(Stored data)
(** Metric 6, written out in [render_pages]: the value shown is the rate
    times 100 with the sign %, for a rate that is a number, and the rate as
    it is for any other. *)
Definition top_win_rate (df : DataFrame row) : result (option Entry) :=
  valid_wr ← df_filter "Win Rate" (fun r => is_not_null (cell r "Win Rate")) df;
  if 0 <? height valid_wr then
    sorted ← sort_desc "Win Rate" valid_wr;
    match rows sorted with
    | top_wr_row :: _ =>
        val ← row_get sorted top_wr_row "Win Rate";
        let '(shown, sign) :=
          match val with
          | VInt z => (VInt (z * 100), "%")
          | VFloat f => (VFloat (f64_mul f (f64_of_Z 100)), "%")
          | _ => (val, no_suffix)
          end in
        n ← row_get sorted top_wr_row "Jugador";
        _ ← row_get sorted top_wr_row "url";
        mret (Some (mkEntry n shown sign "Major % Victòria"))
    | [] => mret None
    end
  else mret None.

(** [float(s) > 0] on the text [s] of a value.  Python reads back the text
    of a number as that number, and a comparison with NaN is false. *)
Definition float_positive (v : scalar) : result bool :=
  match v with
  | VInt z => Ok (0 <? z)
  | VFloat f => Ok (SFltb f64_zero f)
  | VStr s =>
      match parse_float s with
      | Some f => Ok (SFltb f64_zero f)
      | None => Raise ValueError
      end
  | VNull => Raise ValueError
  end.

(** [int(s) > 0] on the text [s] of a value: the text of a float is not the
    text of an integer. *)
Definition int_positive (v : scalar) : result bool :=
  match v with
  | VInt z => Ok (0 <? z)
  | VStr s =>
      match parse_integer s with
      | Some z => Ok (0 <? z)
      | None => Raise ValueError
      end
  | _ => Raise ValueError
  end.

## REQUIRED ACTION
Look through the entries above; find each line with the word "None" and copy it.

## TASK SOLUTION
    | [] => mret None
  else mret None.
      | None => Raise ValueError
      | None => Raise ValueError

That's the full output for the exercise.